In general terms i like the dark tan best as it seems to have hints of both ends of the spectrum without solidly commiting either way.
JW
"old habits are hard to kill once you have gray in your beard" -Old Red Barn
Doublespey
Posts: 61
Doublespey on Jan 16, 2012January 16th, 2012, 8:52 am EST

Isn't the "rusty" sex specific, and the females, or is it the males?...are a pale olive.
Lastchance
Portage, PA

Posts: 437
Lastchance on Jan 16, 2012January 16th, 2012, 10:51 am EST
Read JOHNW above. I've found that they run the gamut from rust color to light tan. Just tie a few different shades, in the size of the hatch your matching and don't worry. But, I'll tell you one thing, always have some with you.
Bruce
Oldredbarn
Oldredbarn's profile picture
Novi, MI

Posts: 2600
Oldredbarn on Jan 17, 2012January 17th, 2012, 5:27 am EST
To me, the color of a spinner, is way more important to the tyer than it is to the trout. Size and shape are more important IMHO...

Spinner activity can take place all day long but after the sun sets I'm not sure that they don't just see silhouette...Making the correct size and shape more important.

Now...Having said this I still tie for my own eyes and what I remember seeing on the stream and from my streamside notes which became tying notes. I still have one of those Borger color system booklets in my vest and have used it in my notes from time-to-time. I carry a tiny metric ruler and a small note book in a zip lock.

My notes are added to a list of the bugs I expect to see, and have seen, on the river and are then compared to the old Justin Leonard book, "Mayflies of Michigan Trout Streams"...I then compare my notes & Leonard's notes against the different hooks I own, measuring from just behind the eye to the point where the hook shank begins to curve. So, if I decide a bug was 10mm long in real life, I use a hook where the "working" portion of it is 10mm...(most of my hook boxes have the millimeter size written on the outside on the container lid)

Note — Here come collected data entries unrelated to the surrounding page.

(* ===== verification/Upload.v ===== *)
(** * Upload streams and method streams ([src/hub_connection/upload_stream.rs], [stream.rs])

    [launch_upload_streams] spawns one task per stream, which turns the items into commands, and
    one loop, which takes the commands out of the channel and sends them through whatever runtime
    the connection has at that moment.  The tasks interleave with each other and with everything
    else that happens to the connection. *)

From Stdlib Require Import ZArith Lia String.
From stdpp Require Import base list strings gmap pretty relations.
From S2P Require Import Prelude Framing Utf8 Errors Values Arguments Message JsonProtocol.
From S2P Require Import MessageBuffer Link Bus Dispatch Handshake Negotiate Retry Connection.
From S2P Require Import Runtime Client Lifecycle Reuse.

Local Open Scope Z_scope.

(** ** Sources of upload streams *)

(** [ClientUploadStream::from_stream] *)
Definition from_stream (stream : list (result string json)) : ClientUploadStream := stream.

(** [ClientUploadStream::from_values] *)
Definition from_values (stream : list json) : ClientUploadStream := from_stream (map Ok stream).

(** [ClientUploadStream::from_receiver] over the values that its channel delivers. *)
Definition from_receiver (receiver : list json) : ClientUploadStream := from_values receiver.

(** [FromIterator for ClientUploadStream] *)
Definition from_iter (items : list json) : ClientUploadStream := from_values items.

(** ** The tasks *)

(** [UploadCommand] *)
Inductive UploadCommand : Type :=
| UItem (stream_id : string) (item : json)
| UComplete (stream_id : string) (error : option string).

Definition command_stream (c : UploadCommand) : string :=
  match c with UItem id _ | UComplete id _ => id end.

(** The message of a command, in the loop of [launch_upload_streams]. *)
Definition upload_message (c : UploadCommand) : HubMessage :=
  match c with
  | UItem stream_id item =>
      HStreamItem {| item_headers := ∅; item_invocation_id := Some stream_id; item_item := item |}
  | UComplete stream_id error =>
      HCompletion {| comp_headers := ∅; comp_invocation_id := stream_id; comp_error := error;
                     comp_result := None |}
  end.

(** The loop that sends: it runs, has taken every command out, or has broken off. *)
Inductive UploadLoop : Type := ULRunning | ULFinished | ULBroken.

(** The tasks of one call of [launch_upload_streams]: the streams that are still read, the channel,
    the loop, the connection they share with everybody else. *)
Record Uploads (W : Type) := {
  up_readers : list (string * option ClientUploadStream);
  up_commands : list UploadCommand;
  up_loop : UploadLoop;
  up_hub : HubConnection W
}.
Arguments up_readers {W}. Arguments up_commands {W}. Arguments up_loop {W}.
Arguments up_hub {W}.

Definition ended (r : string * option ClientUploadStream) : bool :=
  match r.2 with None => true | Some _ => false end.

Section uploads.
Context `{UL : UrlLib} `{HC : HttpClient W} `{SO : !Sockets W} `{HT : HandshakeText}
  (options : ConnectionOptions W).

Local Abbreviation hub := (HubConnection W).
Local Abbreviation uploads := (Uploads W).

(** [launch_upload_streams]; without streams nothing is spawned. *)
Definition launch_upload_streams (streams : list (string * ClientUploadStream)) (h : hub) : uploads := {|
  up_readers := map (fun '(id, stream) => (id, Some stream)) streams; up_commands := [];
  up_loop := match streams with [] => ULFinished | _ => ULRunning end; up_hub := h |}.

(** What the task of stream [id] does with its next item: the command it sends, if any, and what
    is left to read.  A send fails once the loop is over, which ends the task at an item. *)
Definition read_item (id : string) (stream : ClientUploadStream) (loop : UploadLoop)
    : list UploadCommand * option ClientUploadStream :=
  let sent c := match loop with ULRunning => [c] | _ => [] end in
  match stream with
  | Ok value :: stream =>
      (sent (UItem id value), match loop with ULRunning => Some stream | _ => None end)
  | Err error :: _ => (sent (UComplete id (Some error)), None)
  | [] => (sent (UComplete id None), None)
  end.

(** One item of one stream. *)
Definition reader_step (i : nat) (s : uploads) : option uploads :=
  '(id, stream) ← up_readers s !! i;
  stream ← stream;
  let '(cs, stream) := read_item id stream (up_loop s) in
  Some {| up_readers := <[i := (id, stream)]> (up_readers s); up_commands := up_commands s ++ cs;
          up_loop := up_loop s; up_hub := up_hub s |}.

(** One iteration of the loop; [None]: it waits or is over. *)
Definition sender_step (s : uploads) : option uploads :=
  match up_loop s, up_commands s with
  | ULRunning, [] =>
      if forallb ended (up_readers s) then
        Some {| up_readers := up_readers s; up_commands := []; up_loop := ULFinished;
                up_hub := up_hub s |}
      else None
  | ULRunning, c :: cs =>
      match hc_runtime (up_hub s) with
      | None => Some {| up_readers := up_readers s; up_commands := []; up_loop := ULBroken;
                        up_hub := up_hub s |}
      | Some _ =>
          match send_direct options (upload_message c) (up_hub s) with
          | (Err _, h) => Some {| up_readers := up_readers s; up_commands := []; up_loop := ULBroken;
                                  up_hub := h |}
          | (Ok _, h) => Some {| up_readers := up_readers s; up_commands := cs; up_loop := ULRunning;
                                 up_hub := h |}
          end
      end
  | _, _ => None
  end.

(** The rest of the program does something to the connection. *)
Definition set_hub (h : hub) (s : uploads) : uploads := {|
  up_readers := up_readers s; up_commands := up_commands s; up_loop := up_loop s;
  up_hub := h |}.

(** A step of the uploads themselves, and of everything. *)
Inductive upload_step : uploads -> uploads -> Prop :=
| up_read i s s' : reader_step i s = Some s' -> upload_step s s'
| up_send s s' : sender_step s = Some s' -> upload_step s s'.

(** A run, with the connection before and after each step of the uploads. *)
Inductive upload_run : list (hub * hub) -> uploads -> uploads -> Prop :=
| run_done s : upload_run [] s s
| run_other steps s s' h : upload_run steps s s' -> upload_run steps s (set_hub h s')
| run_step steps s s' s'' : upload_run steps s s' -> upload_step s' s'' ->
    upload_run (steps ++ [(up_hub s', up_hub s'')]) s s''.

(** ** What is sent for a stream *)

(** The specification: the items up to the first error, then one completion. *)
Fixpoint stream_commands (id : string) (stream : ClientUploadStream) : list UploadCommand :=
  match stream with
  | [] => [UComplete id None]
  | Ok value :: stream => UItem id value :: stream_commands id stream
  | Err error :: _ => [UComplete id (Some error)]
  end.

Definition of_stream (id : string) (cs : list UploadCommand) : list UploadCommand :=
  filter (fun c => command_stream c = id) cs.
#[local] Arguments of_stream : simpl never.

(** What the reader of a stream has still to say. *)
Definition unread (r : string * option ClientUploadStream) : list UploadCommand :=
  match r.2 with Some stream => stream_commands r.1 stream | None => [] end.

(** The messages that a stream should lead to, and what a step does to the connection: nothing, or
    the runtime sends a message, or it fails to. *)
Fixpoint stream_messages (id : string) (stream : ClientUploadStream) : list HubMessage :=
  let completed error := HCompletion {| comp_headers := ∅; comp_invocation_id := id;
                                        comp_error := error; comp_result := None |} in
  match stream with
  | [] => [completed None]
  | Ok value :: stream =>
      HStreamItem {| item_headers := ∅; item_invocation_id := Some id; item_item := value |}
      :: stream_messages id stream
  | Err error :: _ => [completed (Some error)]
  end.

Definition message_stream (m : HubMessage) : option string :=
  match m with
  | HStreamItem m => item_invocation_id m
  | HCompletion m => Some (comp_invocation_id m)
  | _ => None
  end.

Male mayflies tend to be smaller than the female and as stated above can have different coloration. If you have only seen a single male specimen you can tie up a hook size larger or a hook size smaller if you have only seen a female...Most hatch charts do this and show a range of sizes for a particular mayfly...

Though the Rusty Spinner matches a great many mayfly spinners fairly well, I still think of it as a "generalist" pattern and it can be tied in many sizes to cover a great many different bugs.

I like to use sometimes, fibers from a pheasant tail dyed darkish red...I twist/form a rope around the tying thread/or trap the fibers in a dubbing loop and wrap the abdomen with this...If your fibers are long enough you can wrap all the way to the head of the fly or dub a nice thorax of a color close to the natural's color.

What you use for your spinner wings is up to you or a parachute style fly works well also.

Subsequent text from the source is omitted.